Opinión | Sangre de drago

Juan Pedro Rivero

Ni superior ni inferior; distintos

Ni superior ni inferior; distintos

Ni superior ni inferior; distintos

Dicen que no hay enfermedades, sino personas enfermas. De igual manera, una persona no se define por la enfermedad que padece. Las enfermedades nos condicionan, nos limitan, pero no nos definen. A esta realidad debemos añadir que una misma enfermedad –teóricamente entendida– no funciona de igual manera en dos personas y, por supuesto, un mismo medicamento no funciona de igual manera en dos personas.

Somos personas distintas, diferentes, diversas. Con muchos elementos comunes, pero con una radical peculiaridad que nos hace ser exclusivos; personas únicas.

Si esto es así, si cada cual es irrepetible, el compararnos con los demás no tiene sentido. Puede que nos frustre, en el peor de los caso, o que nos saque de las casillas de lo sano haciéndonos sentir una superioridad inadecuada. Somos incomparables.

Un maestro, de esos a los que le debes muchos consejos que tienes tatuados en la memoria, nos decía que nadie es inferior ni superior a todos los demás. Siempre hay algo en lo que otra persona te supera, y siempre habrá algo en lo que tú puedas superar a otros.

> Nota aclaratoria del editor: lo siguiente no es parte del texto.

Section actions.
Context (is_uuid : string → bool) (sha256_text : string → string) (maxAttempts : Z).
Notation materialize := (materializeDecisionActions uuid is_uuid sha256_text maxAttempts).
Notation resolve := (resolveIncident is_uuid).

Lemma incident_of_spec did db :
  match incident_of did db with
  | Some (id, i) => h_incidents db !! id = Some i ∧ ic_availabilityDecisionId i = did
  | None => ∀ id i, h_incidents db !! id = Some i → ic_availabilityDecisionId i ≠ did
  end.
Proof.
  unfold incident_of. set (l := filter _ _).
  assert (Hl : ∀ x, x ∈ l ↔ ic_availabilityDecisionId x.2 = did ∧ h_incidents db !! x.1 = Some x.2).
  { intros [id i]. unfold l. rewrite list_elem_of_filter, elem_of_map_to_list. done. }
  destruct l as [|[id i] l]; simpl.
  - intros id i Hi Hd. assert ((id, i) ∈ @nil (string * Incident)) by (by apply Hl). set_solver.
  - destruct (proj1 (Hl (id, i))) as [? ?]; [left|done].
Qed.

(** What a materialization does. *)
Definition materialized (did : string) (now : Z) (db : HealthDb) (r : MaterializedHealthActions)
    (db' : HealthDb) : Prop :=
  ∃ d scope, h_decisions db !! did = Some d ∧ decision_scope db d = Some scope ∧
    ((de_triggerIncident d = false ∧ r = nothing_materialized ∧ db' = db) ∨
     (∃ iid i, de_triggerIncident d = true ∧ h_incidents db !! iid = Some i ∧
        ic_availabilityDecisionId i = did ∧ db' = db ∧
        is_null (replacement_policy d) = is_null (promotion_of iid db) ∧
        r = {| mh_incidentId := Some iid; mh_operationId := fst <$> promotion_of iid db;
               mh_replayed := true |}) ∨
     (∃ iid operation, opened db db' iid did d scope now operation ∧
        (∀ oid o, operation = Some (oid, o) → op_idempotencyKey o = operationIdempotencyKey sha256_text did) ∧
        r = {| mh_incidentId := Some iid; mh_operationId := fst <$> operation; mh_replayed := false |})).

Cada cual es cada cual. Nadie encierra la totalidad. Por eso toda comparación es una injusticia con la realidad y un atentado a la verdad.

Si la prepotencia te sitúa falsa y aparentemente por encima de los demás, no es que tengas una autoestima sana, sino, al contrario, que padeces la enfermedad de los excesos. Excesos de sentimientos de inferioridad y excesos de sentimientos de superioridad. Somos distintos y no podemos aplicar a los seres humanos las connotaciones de las cosas. Solo las cosas se pesan y solo a las cosas se les pone precio. Las personas están en el ámbito de los valores. Y todas las personas, cualquier persona, la persona toda, tiene un valor fundamental.

Se comparan las cosas. Porque unas tiene mayor precio que otras, o son más grandes que otras, o sirven como herramientas para unas operaciones u otras. Y si tenemos la tentación de tratar a las personas como cosas, no dudemos que podamos tratar a las cosas como personas y pasar de la idolatría a la obsesión. ¡Qué bueno es colocar cada realidad en su lugar!

Las comparaciones son odiosas cuando se trata de las personas. Pudiera ser que en algún momento de la historia no todos los seres humanos tuvieran asignado un mismo valor fundamental. Pudo ser así, y testimonios recientes tenemos cuando hemos sido testigos de intentos de exterminios, o de impedimentos de apartheid por el color de la piel. Eso que ocurrió, aunque pueda parecer que no, olvidó el discurso judeocristiano de Pablo de Tarso que afirmaba que después de la Encarnación del Verbo divino, «(…) ya no hay hombre ni mujer, esclavo ni libre (…)» porque todo lo humano es lugar teológico.

El verdadero espíritu educativo debe superar la tragedia de la comparación. Porque no hay dos alumnos iguales como no hay dos docentes iguales. Lo peculiar es lo real.